In New South Wales, the worst affected state in Australia's latest COVID outbreak, the case tally has climbed to nearly 200 since the first infection was reported on June 16, involving a limousine driver who transported overseas airline crew. And the virus spread to other regions, with several cases reported from various places.

Since Australia began its vaccination program on Feb 22, it has been plagued with shortages of vaccines, mismanagement, muddled vaccination messaging, as well as reluctance of many people to take AstraZeneca jabs.

Despite all the vaccination hype at the end of 2020, the rollout has fallen far short of expectations and well behind most developed countries in getting its people immunised. And any hope of having most of the population fully vaccinated by October has been dashed.

With supply shortages has come a 'blame game' between the federal government and the states, especially now as the deadly Delta variant of the coronavirus has taken hold in many states, forcing lockdowns.

In New South Wales, the worst affected state in Australia's latest COVID outbreak, the case tally has climbed to nearly 200 since the first infection was reported on June 16, involving a limousine driver who transported overseas airline crew. And the virus spread to other regions, with several cases reported from various places.

Terry Nolan, head of Vaccine and Immunisation Research Group at the Melbourne-based Doherty Institute, said recently that the slow pace of the rollout risked damaging public confidence.

Speaking on the Australian Broadcasting Corporation's Four Corners television program, he said: "If we look like we're slow, if we look like we are taking our time, if we look like we don't really know how well we are doing against our performance expectations … would that fill me with confidence as a citizen? Absolutely not."

Hassan Vally, an epidemiologist and senior lecturer at La Trobe University in Melbourne, says it is easy in hindsight to criticize.

"The government started well enough," he said. "It ordered two or three times more vaccines than was needed. But then we had the Queensland University/CSL vaccine failure in December last year, Pfizer cutting the number of doses to Australia and the AstraZeneca blood clotting issue.

In December last year, the University of Queensland and biotech company CSL announced that were abandoning joint clinical trials of a COVID-19 vaccine as trial participants returned false positive HIV test results.

As for AstraZeneca, Vally was referring to reports that emerged earlier this year of some recipients of the firm's vaccines developing a blood-clotting disorder.

"All these factors just played into an already exceedingly difficult situation. Today, if all things were equal, we should be up where the UK is in terms of fully vaccinated people," said Vally."Our way out of this now is to get more people vaccinated."

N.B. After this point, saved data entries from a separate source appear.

Lemma overwrite_all_accounts_frame f differs l db :
  budgets (overwrite_all ACCOUNTS f differs l db) = budgets db /\
  categories (overwrite_all ACCOUNTS f differs l db) = categories db /\
  transactions (overwrite_all ACCOUNTS f differs l db) = transactions db /\
  transfers (overwrite_all ACCOUNTS f differs l db) = transfers db.
Proof.
  unfold overwrite_all. revert db.
  induction l as [|x r IH]; intros db; simpl; [auto|].
  destruct (IH (overwrite_if ACCOUNTS f differs x db)) as [H1 [H2 [H3 H4]]].
  rewrite H1, H2, H3, H4. unfold overwrite_if.
  destruct (differs x); auto.
Qed.

Lemma filter_budget_map (g : Account -> Account) bid l :
  (forall y, budgetId (g y) = budgetId y) ->
  (forall y, In y l -> budgetId y = bid -> g y = y) ->
  filter (fun a => String.eqb (budgetId a) bid) (map g l)
    = filter (fun a => String.eqb (budgetId a) bid) l.
Proof.
  intros Hb Hg. induction l as [|x r IH]; simpl; [reflexivity|].
  rewrite Hb.
  destruct (String.eqb_spec (budgetId x) bid) as [e|ne].
  - rewrite (Hg x (or_introl eq_refl) e). f_equal.
    apply IH. intros y Hy. apply Hg. now right.
  - apply IH. intros y Hy. apply Hg. now right.
Qed.

Lemma flat_map_ext_in {A B} (g h : A -> list B) l :
  (forall x, In x l -> g x = h x) -> flat_map g l = flat_map h l.
Proof.
  induction l as [|x r IH]; simpl; intros H; [reflexivity|].
  rewrite (H x (or_introl eq_refl)). f_equal. apply IH. intros y Hy. apply H. now right.
Qed.

Section AccountReconciliation.
Variable f : Account -> Account.
Variable differs : Account -> bool.
Variable step : Account -> M unit.

Hypothesis key_f : forall x, a_id (f x) = a_id x.
Hypothesis budget_f : forall x, budgetId (f x) = budgetId x.
Hypothesis same_f : forall x, differs x = false -> f x = x.
Hypothesis step_run :
  forall x db,
    get a_id (a_id x) (accounts db) = Some x ->
    step x db = (overwrite_if ACCOUNTS f differs x db, Ok tt).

Analysts noted that Australia bet on several vaccine options but not all the bets paid off. The government is now waging a campaign aimed at addressing vaccine hesitancy among the public and boosting inoculations.

Prime Minister Morrison announced on June 28 that AstraZeneca jabs can now be requested by anyone under age 40 in a major change to the vaccine program.

The announcement saw a quick rebuke from the Australian Medical Association which said: "The advice from the independent Australian Technical Advisory Group on Immunisation that Pfizer is the preferred vaccine for under-60s due to an increased risk of rare clotting events linked to the AstraZeneca jab is unchanged".

Queensland Premier Annastacia Palaszczuk and West Australia Premier Mark McGowan have both spoken out against advice issued by Morrison, saying they do not believe the under-40s should be given the AstraZeneca vaccine.

Cassandra Berry, a professor in viral immunology at Murdoch University, Perth, said: "The risk of an adverse side effect of blood clotting is about 100-times higher with COVID-19 than the normal population not exposed to the virus."

With a small group of Australians fully vaccinated "we are in a precarious position", she said. "The highly transmissible Delta variant (poses) a greater danger than ever before during the pandemic."